Cela a des impacts sanitaires coûteux et pourrait également compromettre les perspectives d'adhésion de ces pays à l'Union européenne, qui a des normes d'émissions plus strictes.

Il n'y a pas de ressources dans la région pour réduire la pollution de l'air, a déclaré Mirko Popovic, directeur d'un groupe de réflexion sur les énergies renouvelables et l'environnement à Belgrade.

Dans l'UE, les émissions nettes de gaz à effet de serre ont baissé d'environ 40% depuis 1990, grâce à l'adoption des énergies renouvelables, a indiqué un rapport de la Commission européenne en novembre.

Les pays des Balkans occidentaux se sont engagés à réduire les émissions de carbone, mais les difficultés économiques ont ralenti les progrès.
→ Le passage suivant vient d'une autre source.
(** ** Each construct. *)
Lemma known_json F name : name ∈ json_names -> known F name.
Proof. by left. Qed.
Lemma compile_all_means rule open l : forall b, inv open b ->
  (forall s b', s ∈ l -> refs b ⊆ refs b' -> inv open b' -> compiles open b' (rule (document s) b') (fun F => means F s)) ->
  compiles open b (compile_all rule (document <$> l) b) (fun F texts => Forall2 (means F) l texts).
Proof.
  induction l as [|s l IH]; intros b Hb Hrule; [apply compiles_return; [done | constructor]|]. rewrite fmap_cons. cbn [compile_all].
  eapply compiles_bind; [apply Hrule; [apply elem_of_cons; by left | done | done]|]. intros text b1 Hsub1 Hb1 Ht.
  eapply compiles_bind; [apply IH; [done|]|].
  - intros s' b' Hs' Hsub' Hb'. apply Hrule; [apply elem_of_cons; by right | by etrans | done].
  - intros texts b2 Hsub2 Hb2 Hts. apply compiles_return; [done|]. intros F HF. constructor; [apply Ht; by etrans | by apply Hts].
Qed.
(** A member of an object that has been compiled. *)
Definition member_means (F : gmap str str) (m : bool * str * Shape) (out : bool * str) : Prop :=
  out.1 = m.1.1 /\ says (known F) out.2 (fun E => member_words E m.1.2 (meaning F m.2 E)) /\ resolved F (uses m.2).
Lemma object_members_means rule open required l : forall b, inv open b ->
  Forall (fun m : bool * str * Shape => utf8_valid (to_json (VString m.1.2)) = true /\ bool_decide (m.1.2 ∈ required) = m.1.1) l ->
  (forall m b', m ∈ l -> refs b ⊆ refs b' -> inv open b' -> compiles open b' (rule (document m.2) b') (fun F => means F m.2)) ->
  compiles open b (object_members rule required ((fun m => (m.1.2, document m.2)) <$> l) b) (fun F outs => Forall2 (member_means F) l outs).
Proof.
  induction l as [|m l IH]; intros b Hb Hl Hrule; [apply compiles_return; [done | constructor]|]. rewrite fmap_cons. cbn [object_members].
  apply Forall_cons in Hl as [[Hv Hreq] Hl].
  eapply compiles_bind; [apply Hrule; [apply elem_of_cons; by left | done | done]|]. intros text b1 Hsub1 Hb1 Ht. cbv beta iota zeta.
  eapply compiles_bind; [apply IH; [done|done|]|].
  - intros s' b' Hs' Hsub' Hb'. apply Hrule; [apply elem_of_cons; by right | by etrans | done].
  - intros texts b2 Hsub2 Hb2 Hts. apply compiles_return; [done|]. intros F HF. constructor; [|by apply Hts]. destruct (Ht F) as [Hsays Hres]; [by etrans|].
    split; [done|]. split; [|done]. cbn [snd]. by apply says_member; [apply known_json|..].
Qed.
Lemma union_means F l texts : Forall2 (means F) l texts -> l <> [] -> says (known F) (union texts) (fun E v => Exists (fun s => meaning F s E v) l).
Proof.
  intros HF Hne. eapply says_iff; [apply (says_union (known F) texts (meaning F <$> l))|].
  - clear Hne. induction HF as [|s text l texts [Hs _] HF IH]; by constructor.
  - by destruct HF.
  - intros E v. by rewrite Exists_fmap.
Qed.
Lemma array_means F l texts : Forall2 (means F) l texts -> says (known F) (join (gbnf " comma ") texts) (fun E => in_turn E ((fun s => meaning F s E) <$> l)).
Proof.
  intros HF. eapply says_iff; [apply (says_in_turn (known F) (known_json F) texts (meaning F <$> l))|].
  - induction HF as [|s text l texts [Hs _] HF IH]; by constructor.
  - intros E v. cbv beta. by rewrite <- list_fmap_compose.
Qed.
Lemma resolved_parts F l texts : Forall2 (means F) l texts -> resolved F (mjoin (uses <$> l)).
Proof. induction 1 as [|s text l texts [_ Hs] HF IH]; [constructor|]. rewrite fmap_cons, mjoin_cons. by apply Forall_app. Qed.
Lemma resolved_members F l outs : Forall2 (member_means F) l outs -> resolved F (mjoin ((fun m => uses m.2) <$> l)).
Proof. induction 1 as [|m out l outs (_ & _ & Hs) HF IH]; [constructor|]. rewrite fmap_cons, mjoin_cons. by apply Forall_app. Qed.
Lemma means_simple F s text : says (known F) text (meaning F s) -> uses s = [] -> means F s text.
Proof. intros Hs E. split; [done|]. rewrite E. constructor. Qed.
Lemma words_any_of E R one l v : words E R (AnyOf one l) v <-> Exists (fun s => words E R s v) l.
Proof. cbn [words]. induction l as [|s l IH]; [by rewrite Exists_nil|]. cbn [foldr]. by rewrite Exists_cons, IH. Qed.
Le Kosovo, l'un des pays les plus pauvres d'Europe, produit plus de 90% de son électricité à partir du charbon. La Banque mondiale estime qu'une transition vers une économie sans charbon coûtera 4,5 milliards d'euros.

Les effets de la pollution sont visibles dans toute la région, notamment en hiver.
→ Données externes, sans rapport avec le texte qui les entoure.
(** ** The header of a phase. *)
Lemma drop_grows n (r x : str) : (n <= length r)%nat -> drop n (r ++ x) = drop n r ++ x.
Proof. intros. by rewrite drop_app_le. Qed.
Lemma starts_with_length p s : starts_with p s = true -> (length p <= length s)%nat.
Proof. intros [k ->]%starts_with_spec. rewrite length_app. lia. Qed.
Lemma starts_with_grows p s k : starts_with p s = true -> starts_with p (s ++ k) = true.
Proof. apply starts_with_app. Qed.
Section Header.
Context `{AtemCode}.
Lemma read_header_bound finishing rest h : read_header finishing rest = Ok (Some h) -> (0 < h.2 <= length rest)%nat.
Proof.
  unfold read_header. cbv zeta. intros E. destruct (negb _ && _); [done|].
  assert ((if starts_with START rest then length START else 0) <= length rest)%nat as Hn
    by (destruct (starts_with START rest) eqn:Es; [by apply starts_with_length | lia]).
  set (n := if starts_with START rest then length START else 0%nat) in *. clearbody n.
  destruct (starts_with RECIPIENT _) eqn:Er.
  - destruct (find MESSAGE _) as [q|] eqn:Ef; [|destruct finishing; discriminate E]. destruct (bool_decide _); [done|]. injection E as <-.
    apply find_inside in Ef; [|done]. apply starts_with_length in Er. rewrite !length_drop in *. change (length RECIPIENT) with 4%nat in *. change (length MESSAGE) with 11%nat in *. simpl snd. lia.
  - destruct (starts_with MESSAGE _) eqn:Em; [|destruct finishing; discriminate E]. injection E as <-.
    apply starts_with_length in Em. rewrite !length_drop in *. change (length RECIPIENT) with 4%nat in *. change (length MESSAGE) with 11%nat in *. simpl snd. lia.
Qed.
(** What is decided of a header stays decided. *)
Lemma read_header_grows f rest x : read_header false rest <> Ok None -> read_header f (rest ++ x) = read_header false rest.
Proof.
  unfold read_header. cbv zeta. change (negb false) with true. rewrite (andb_true_r (starts_with rest START)). intros Hd.
  destruct (negb (starts_with START rest) && starts_with rest START) eqn:E1; [done|].
  assert (starts_with START (rest ++ x) = starts_with START rest) as Ho.
  { destruct (starts_with START rest) eqn:Eo; [by apply starts_with_grows|]. by rewrite starts_with_settled. }
  rewrite Ho.
  replace (negb (starts_with START rest) && (starts_with (rest ++ x) START && negb f)) with false.
  2:{ symmetry. rewrite andb_assoc. apply andb_false_iff. left. apply andb_false_iff in E1 as [->|E1]; [done|]. apply andb_false_iff. right. destruct (starts_with (rest ++ x) START) eqn:E2; [|done].
      apply starts_with_shrinks in E2. congruence. }
  set (n := if starts_with START rest then length START else 0%nat) in *.
  assert (n <= length rest)%nat as Hn by (unfold n; destruct (starts_with START rest) eqn:E; [by apply starts_with_length | lia]).
  rewrite drop_grows by done. destruct (starts_with RECIPIENT (drop n rest)) eqn:Er.
  - rewrite (starts_with_grows _ _ x) by done. rewrite drop_grows by by apply starts_with_length.
    destruct (find MESSAGE _) as [q|] eqn:Ef; [|done]. rewrite (find_grows _ _ x _ Ef). pose proof Ef as Hq. apply find_inside in Hq; [|done].
    by rewrite take_app_le by lia.
  - destruct (starts_with MESSAGE (drop n rest)) eqn:Em; [|done]. rewrite (starts_with_grows MESSAGE _ x) by done.
    apply starts_with_spec in Em as [m ->]. done.
Qed.
End Header.

(** ** A pass on a text that grows. *)
Definition grow (x : str) (p : AtemStreamParser) : AtemStreamParser := with_raw (raw p ++ x) p.
(** What a client sees of a list of events, byte by byte: however the text is cut into events. *)
Inductive Atom : Type := ContentByte (b : byte) | ReasoningByte (b : byte) | Call (index : nat) (call : ParsedToolCall).
Definition atoms (e : AtemStreamEvent) : list Atom :=
  match e with Content text => ContentByte <$> text | Reasoning text => ReasoningByte <$> text | ToolCall i call => [Call i call] end.
Definition flow (events : list AtemStreamEvent) : list Atom := events ≫= atoms.
Lemma flow_app E1 E2 : flow (E1 ++ E2) = flow E1 ++ flow E2.
Proof. apply bind_app. Qed.
Definition text_atom (recipient : str) (b : byte) : Atom := if bool_decide (recipient = SELF) then ReasoningByte b else ContentByte b.
Lemma flow_text r t : flow [text_event r t] = text_atom r <$> t.
Proof. unfold flow, text_event, text_atom. cbn. rewrite app_nil_r. by destruct (bool_decide _). Qed.

Record phase_inside (p : AtemStreamParser) (phase : AtemActivePhase) : Prop := {
  inside_start : (cursor p < body_start phase)%nat;
  inside_emitted : (body_start phase <= emitted_until phase)%nat;
  inside_raw : (emitted_until phase <= length (raw p))%nat;
}.
(** The places the parser keeps are places of the text. *)
Record inside (p : AtemStreamParser) : Prop := {
  inside_cursor : (cursor p <= length (raw p))%nat;
  inside_active phase : active p = Some phase -> phase_inside p phase;
}.
Lemma phase_inside_grow x p phase : phase_inside p phase -> phase_inside (grow x p) phase.
Proof. intros [H1 H2 H3]. split; cbn; rewrite ?length_app; lia. Qed.
Lemma inside_grow x p : inside p -> inside (grow x p).
Proof. intros [H1 H2]. split; [cbn; rewrite length_app; lia|]. intros phase E. by apply phase_inside_grow, H2. Qed.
Belgrade était enveloppée de smog cette semaine, tandis que Sarajevo est située dans une vallée qui agit comme un piège à pollution. La qualité de l'air de la capitale bosnienne était classée comme "dangereuse" mardi, la pire au monde, selon IQAir, qui surveille les niveaux de pollution.

À Skopje, capitale de Macédoine du Nord, les habitants portant des masques perdent souvent de vue les montagnes enneigées voisines pendant des jours.
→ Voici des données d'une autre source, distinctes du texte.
(* ===== verification/AtemText.v ===== *)
(** * The streamed texts are text.

    The proofs about [AtemStream], continued: every place the parser cuts its text at is a
    character boundary, so its slices are strings and never split a character. *)
From Stdlib Require Import Strings.Byte.
From S2P Require Import Prelude Utf8 Substring Schema AtemStream AtemProofs AtemAnswers.

Definition text_ok (e : AtemStreamEvent) : Prop := match e with Content t | Reasoning t => utf8_valid t = true | ToolCall _ _ => True end.
(** A place a string can be cut at. *)
Definition cut (s : str) (n : nat) : Prop := (n <= length s)%nat /\ utf8_valid (take n s) = true.
Definition ascii (s : str) : Prop := Forall (fun b => Z_of_byte b < 128) s.
Lemma cut_drop s n : utf8_valid s = true -> cut s n -> utf8_valid (drop n s) = true.
Proof. intros Hs [_ Hn]. rewrite <- (take_drop n s) in Hs. by rewrite utf8_valid_app in Hs. Qed.
Lemma cut_grows s x n : cut s n -> cut (s ++ x) n.
Proof. intros [H1 H2]. split; [rewrite length_app; lia|]. by rewrite take_app_le. Qed.
Lemma cut_slice s a b : cut s a -> cut s b -> (a <= b)%nat -> utf8_valid (slice_of s a b) = true.
Proof.
  intros [_ Ha] [_ Hb] Hab. assert (take b s = take a s ++ slice_of s a b) as E.
  { unfold slice_of. rewrite take_take_drop. f_equal. lia. }
  rewrite E in Hb. by rewrite utf8_valid_app in Hb.
Qed.
Lemma cut_zero s : cut s 0.
Proof. split; [lia|done]. Qed.
Lemma cut_end s : utf8_valid s = true -> cut s (length s).
Proof. intros Hs. split; [done|]. by rewrite take_ge. Qed.
Lemma cut_later s a n : cut s a -> cut (drop a s) n -> cut s (a + n).
Proof.
  intros [H1 H2] [H3 H4]. rewrite length_drop in H3. split; [lia|]. rewrite <- take_take_drop. by rewrite utf8_valid_app.
Qed.
Lemma cut_ascii a n k : ascii n -> n <> [] -> utf8_valid (a ++ n ++ k) = true -> utf8_valid a = true.
Proof. intros Hn Hne Hv. destruct n as [|x n]; [done|]. apply Forall_cons in Hn as [Hx _]. by apply (utf8_split_ascii a x (n ++ k)). Qed.
Lemma cut_found n s p : ascii n -> n <> [] -> utf8_valid s = true -> find n s = Some p -> cut s p /\ cut s (p + length n).
Proof.
  intros Hn Hne Hs (k & Ek & Hp)%find_Some. rewrite Ek in Hs. pose proof (cut_ascii _ _ _ Hn Hne Hs) as Ha. split; [by split|].
  split; [rewrite Ek, !length_app, length_take; lia|]. rewrite Ek, app_assoc, take_app_length' by (rewrite length_app, length_take; lia).
  rewrite utf8_valid_app by done. by apply ascii_valid.
Qed.
Lemma cut_begun n s k : ascii n -> s = n ++ k -> cut s (length n).
Proof. intros Hn ->. split; [rewrite length_app; lia|]. rewrite take_app_length. by apply ascii_valid. Qed.
Ltac is_ascii := by repeat constructor.
Lemma ascii_START : ascii START. Proof. is_ascii. Qed.
Lemma ascii_MESSAGE : ascii MESSAGE. Proof. is_ascii. Qed.
Lemma ascii_RECIPIENT : ascii RECIPIENT. Proof. is_ascii. Qed.
Lemma ascii_PHASE_END : ascii PHASE_END. Proof. is_ascii. Qed.
#[local] Hint Resolve ascii_START ascii_MESSAGE ascii_RECIPIENT ascii_PHASE_END : core.

(** ** The places of the parser. *)
Record placed (p : AtemStreamParser) : Prop := {
  placed_text : utf8_valid (raw p) = true;
  placed_cursor : cut (raw p) (cursor p);
  placed_plain : cut (raw p) (plain_emitted p);
  placed_active phase : active p = Some phase -> cut (raw p) (body_start phase) /\ cut (raw p) (emitted_until phase);
}.
Lemma placed_grow x p : utf8_valid x = true -> placed p -> placed (grow x p).
Proof.
  intros Hx [H1 H2 H3 H4]. split; cbn [raw grow with_raw cursor plain_emitted active]; [by rewrite utf8_valid_app|by apply cut_grows..|].
  intros phase [A1 A2]%H4. by split; apply cut_grows.
Qed.
Section Places.
Context `{AtemCode}.
Lemma read_header_cut f rest r b : utf8_valid rest = true -> read_header f rest = Ok (Some (r, b)) -> cut rest b.
Proof.
  intros Hv. unfold read_header. cbv zeta. destruct (_ && _); [done|]. intros E.
  assert (cut rest (if starts_with START rest then length START else 0)%nat) as Hn.
  { destruct (starts_with START rest) eqn:Es; [|apply cut_zero]. apply starts_with_spec in Es as [k Ek]. by eapply cut_begun. }
  set (n := if starts_with START rest then length START else 0%nat) in *. pose proof (cut_drop _ _ Hv Hn) as Hy.
  destruct (starts_with RECIPIENT (drop n rest)) eqn:Er.
  - apply starts_with_spec in Er as [k Ek]. pose proof (cut_begun _ _ _ ascii_RECIPIENT Ek) as Hr. pose proof (cut_later _ _ _ Hn Hr) as Hr'.
    destruct (find MESSAGE _) as [q|] eqn:Ef; [|by destruct f]. destruct (bool_decide _); [done|].
    apply cut_found in Ef as [_ Hm]; [|done|done|by apply cut_drop]. pose proof (cut_later _ _ _ Hr' ltac:(rewrite <- drop_drop; exact Hm)) as Hfin.
    rewrite Nat.add_assoc in Hfin. intros. by injection E as _ <-.
  - destruct (starts_with MESSAGE (drop n rest)) eqn:Em; [|by destruct f]. apply starts_with_spec in Em as [k Ek].
    pose proof (cut_later _ _ _ Hn (cut_begun _ _ _ ascii_MESSAGE Ek)) as Hm. by injection E as _ <-.
Qed.
Lemma activate_placed f p phase : placed p -> activate f p = Ok (Some phase) -> cut (raw p) (body_start phase) /\ cut (raw p) (emitted_until phase).
Proof.
  unfold activate. intros [H1 H2 H3 H4]. destruct (active p) as [ph|]; [intros [= <-]; by apply H4|].
  destruct (_ =? _)%nat; [done|]. destruct (read_header _ _) as [[[r b]|]|] eqn:Eh; [|done|done]. intros [= <-].
  apply read_header_cut in Eh; [|by apply cut_drop]. cbn [fst snd body_start emitted_until]. by split; apply cut_later.
Qed.
Lemma phase_end_cut p phase e : placed p -> cut (raw p) (body_start phase) -> phase_end p phase = Some e -> cut (raw p) e /\ cut (raw p) (e + length PHASE_END).
Proof.
  intros Hp Hb. unfold phase_end. destruct (find PHASE_END _) as [o|] eqn:E; [|done]. intros [= <-].
  apply cut_found in E as [E1 E2]; [|done|done|apply cut_drop; [apply Hp|done]]. rewrite <- Nat.add_assoc. by split; apply cut_later.
Qed.
Lemma safe_end_cut f p phase : placed p -> cut (raw p) (body_start phase) -> cut (raw p) (safe_end f p phase).
Proof.
  intros Hp Hb. unfold safe_end. destruct (phase_end p phase) as [e|] eqn:Ee; [by eapply phase_end_cut|].
  destruct f; [apply cut_end, Hp|]. split; [lia|]. set (l := marker_suffix_len (raw p) PHASE_END).
  pose proof (suffix_match_spec (raw p) PHASE_END (Nat.min (length (raw p)) (length PHASE_END - 1))) as (_ & Hm & _). fold (marker_suffix_len (raw p) PHASE_END) in Hm. fold l in Hm.
  destruct (drop (length (raw p) - l) (raw p)) as [|x t] eqn:Ed.
  - pose proof (take_drop (length (raw p) - l) (raw p)) as Et. rewrite Ed, app_nil_r in Et. rewrite Et. apply Hp.
  - apply starts_with_spec in Hm as [k Hk]. apply (cut_ascii _ (x :: t) []); [|done|].
    + pose proof ascii_PHASE_END as Ha. unfold ascii in Ha. rewrite Hk in Ha. by apply Forall_app in Ha as [? _].
    + rewrite app_nil_r, <- Ed, take_drop. apply Hp.
Qed.
Lemma release_placed f p phase : placed p -> cut (raw p) (body_start phase) -> cut (raw p) (emitted_until phase) ->
  Forall text_ok (release f p phase).1 /\ cut (raw p) (emitted_until (release f p phase).2).
Proof.
  intros Hp Hb He. pose proof (safe_end_cut f p phase Hp Hb) as Hs. unfold release. destruct (is_text_recipient (recipient phase)); [|by split]. cbn [andb].
  destruct (Nat.ltb_spec (emitted_until phase) (safe_end f p phase)); [|by split]. split; [|done]. apply Forall_singleton.
  pose proof (cut_slice (raw p) _ _ He Hs ltac:(lia)). unfold text_event. by destruct (bool_decide _).
Qed.
Lemma phase_calls_ok r body n E : phase_calls r body n = Ok E -> Forall text_ok E.
Proof.
  unfold phase_calls. destruct (parse_atem_calls body) as [calls|]; [|done]. destruct (validate_atem_recipient r calls); [|done]. intros [= <-].
  apply Forall_forall. intros e Hin. apply list_elem_of_lookup in Hin as [i Hi]. rewrite list_lookup_imap in Hi. by destruct (calls !! i); simplify_eq/=.
Qed.
Definition pass_ok (pass : Pass) : Prop := match pass with Stop E | GoOn E => Forall text_ok E | Failed _ => True end.
Lemma one_phase_placed f p : placed p -> placed (one_phase f p).1 /\ pass_ok (one_phase f p).2.
Proof.
  intros Hp. unfold one_phase. destruct (activate f p) as [[phase|]|] eqn:Ea; [|split; [done|by constructor]|by split]. apply activate_placed in Ea as [Hb He]; [|done].
  rewrite serve_unfold. pose proof (release_spec f p phase) as [_ P1]. destruct (release_placed f p phase Hp Hb He) as [Hok Hcut]. rewrite P1 in Hcut |- *. cbn [emitted_until] in Hcut.
  set (ph := mkPhase _ _ _). assert (placed (with_active (Some ph) p)) as Hp1.
  { destruct Hp as [H1 H2 H3 H4]. split; [done..|]. cbn. by intros ? [= <-]. }
  pose proof (phase_end_cut (with_active (Some ph) p) ph) as Hend. unfold close_phase.
  destruct (phase_end (with_active (Some ph) p) ph) as [e|].
  - destruct (Hend e Hp1 Hb eq_refl) as [_ He2]. assert (forall n, placed (mkAtemParser (raw p) (structured p) (e + length PHASE_END) (plain_emitted p) None n)) as Hnext.
    { intros n. destruct Hp as [H1 H2 H3 H4]. by split. }
    destruct (negb _); [|split; [apply Hnext|done]]. destruct (phase_calls _ _ _) eqn:Ec; [|by split]. split; [apply Hnext|]. apply Forall_app. split; [done|by eapply phase_calls_ok].
  - destruct (_ && _); [|by split]. destruct (phase_calls _ _ _) eqn:Ec; [|by split]. split; [|apply Forall_app; split; [done|by eapply phase_calls_ok]].
    destruct Hp1 as [H1 H2 H3 H4]. by split.
Qed.
Definition events_ok (r : parsed (list AtemStreamEvent)) : Prop := match r with Ok E => Forall text_ok E | Err _ => True end.
Lemma phases_placed fuel f p E : placed p -> Forall text_ok E -> placed (phases fuel f p E).1 /\ events_ok (phases fuel f p E).2.
Proof.
  revert p E. induction fuel as [|fuel IH]; intros p E Hp HE; [by split|]. cbn [phases]. destruct (one_phase_placed f p Hp) as [H1 H2].
  destruct (one_phase f p) as [q [A|A|e]]; cbn [fst snd pass_ok] in *; [split; [done|by apply Forall_app]| |by split]. apply IH; [done|by apply Forall_app].
Qed.
Lemma drain_placed f p : placed p -> placed (drain f p).1 /\ events_ok (drain f p).2.
Proof.
  intros Hp. assert (forall b, placed (drain_as b f p).1 /\ events_ok (drain_as b f p).2) as Hd.
  { intros b. assert (placed (with_structured b p)) as Hp1 by (destruct Hp as [H1 H2 H3 H4]; by split). unfold drain_as. destruct b; [by apply phases_placed|].
    unfold drain_plain. destruct (_ <? _)%nat; [|split; [done|by constructor]]. pose proof Hp as [H1 H2 H3 H4]. split; [split; [done|done|by apply cut_end|done]|].
    apply Forall_singleton. by apply cut_drop. }
  unfold drain. destruct (structured p); [done|]. destruct (discriminate f (raw p)); [done|split; [done|by constructor]].
Qed.
Lemma push_all_placed pieces p E : Forall (fun x => utf8_valid x = true) pieces -> placed p -> Forall text_ok E ->
  placed (push_all pieces p E).1 /\ events_ok (push_all pieces p E).2.
Proof.
  intros Hv. revert p E. induction Hv as [|x pieces Hx Hv IH]; intros p E Hp HE; [by split|]. cbn [push_all]. change (push x p) with (drain false (grow x p)).
  destruct (drain_placed false (grow x p) (placed_grow x p Hx Hp)) as [H1 H2]. destruct (drain false (grow x p)) as [q [A|e]]; [|by split].
  apply IH; [done|by apply Forall_app].
Qed.
Lemma finish_placed p : placed p -> events_ok (finish_stream p).2.
Proof.
  intros Hp. unfold finish_stream. destruct (_ && _); [by constructor|]. unfold finish. destruct (drain_placed true p Hp) as [H1 H2].
  destruct (drain true p) as [q [E|e]]; [|done]. cbn [fst snd] in *. destruct (bool_decide _); [|done]. by destruct (parse_atem_output _).
Qed.
Lemma stream_answer_ok pieces E : Forall (fun x => utf8_valid x = true) pieces -> stream_answer pieces = Ok E -> Forall text_ok E.
Proof.
  intros Hv. unfold stream_answer. assert (placed AtemStreamParser_default) as H0 by (split; [done|apply cut_zero|apply cut_zero|done]).
  destruct (push_all_placed pieces _ [] Hv H0 (Forall_nil_2 _)) as [H1 H2]. destruct (push_all _ _ _) as [q [A|e]]; [|done]. cbn [fst snd] in *.
  pose proof (finish_placed q H1) as H3. destruct (finish_stream q).2 as [B|]; [|done]. intros [= <-]. by apply Forall_app.
Qed.
End Places.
Le taux de décès imputables à la pollution ambiante est relativement élevé - 114 pour 100 000 habitants en Bosnie et environ 100 en Serbie et au Monténégro, selon les données de l'Organisation mondiale de la santé, contre seulement 45 en Allemagne et 29 en France.

Gara a été inhumé lundi dans un cimetière à Obilic, à l'extérieur de la capitale du Kosovo, Pristina. Depuis le bord de la tombe, les personnes en deuil pouvaient entendre le vrombissement d'un convoyeur à proximité transportant du charbon de la mine aux centrales électriques.

Le médecin de Gara, Haki Jashari, a imputé le cancer de Gara à ses années passées dans la mine de charbon et aux centrales électriques polluantes.

Les taux de cancer ont plus que doublé à Obilic au cours des deux dernières années, a déclaré Jashari - résultat, a-t-il ajouté, d'une génération d'exposition aux polluants. Il s'attend à ce que la situation empire.

Le ministère de l'énergie du Kosovo a déclaré à Reuters qu'il s'engageait à réduire les émissions et investissait dans des projets d'énergie renouvelable et dans la modernisation des centrales existantes.

Jashari regrette seulement que plus n'ait pas été fait plus tôt.

Ils auraient fermé les centrales si nous faisions partie de l'UE. C'est inacceptable.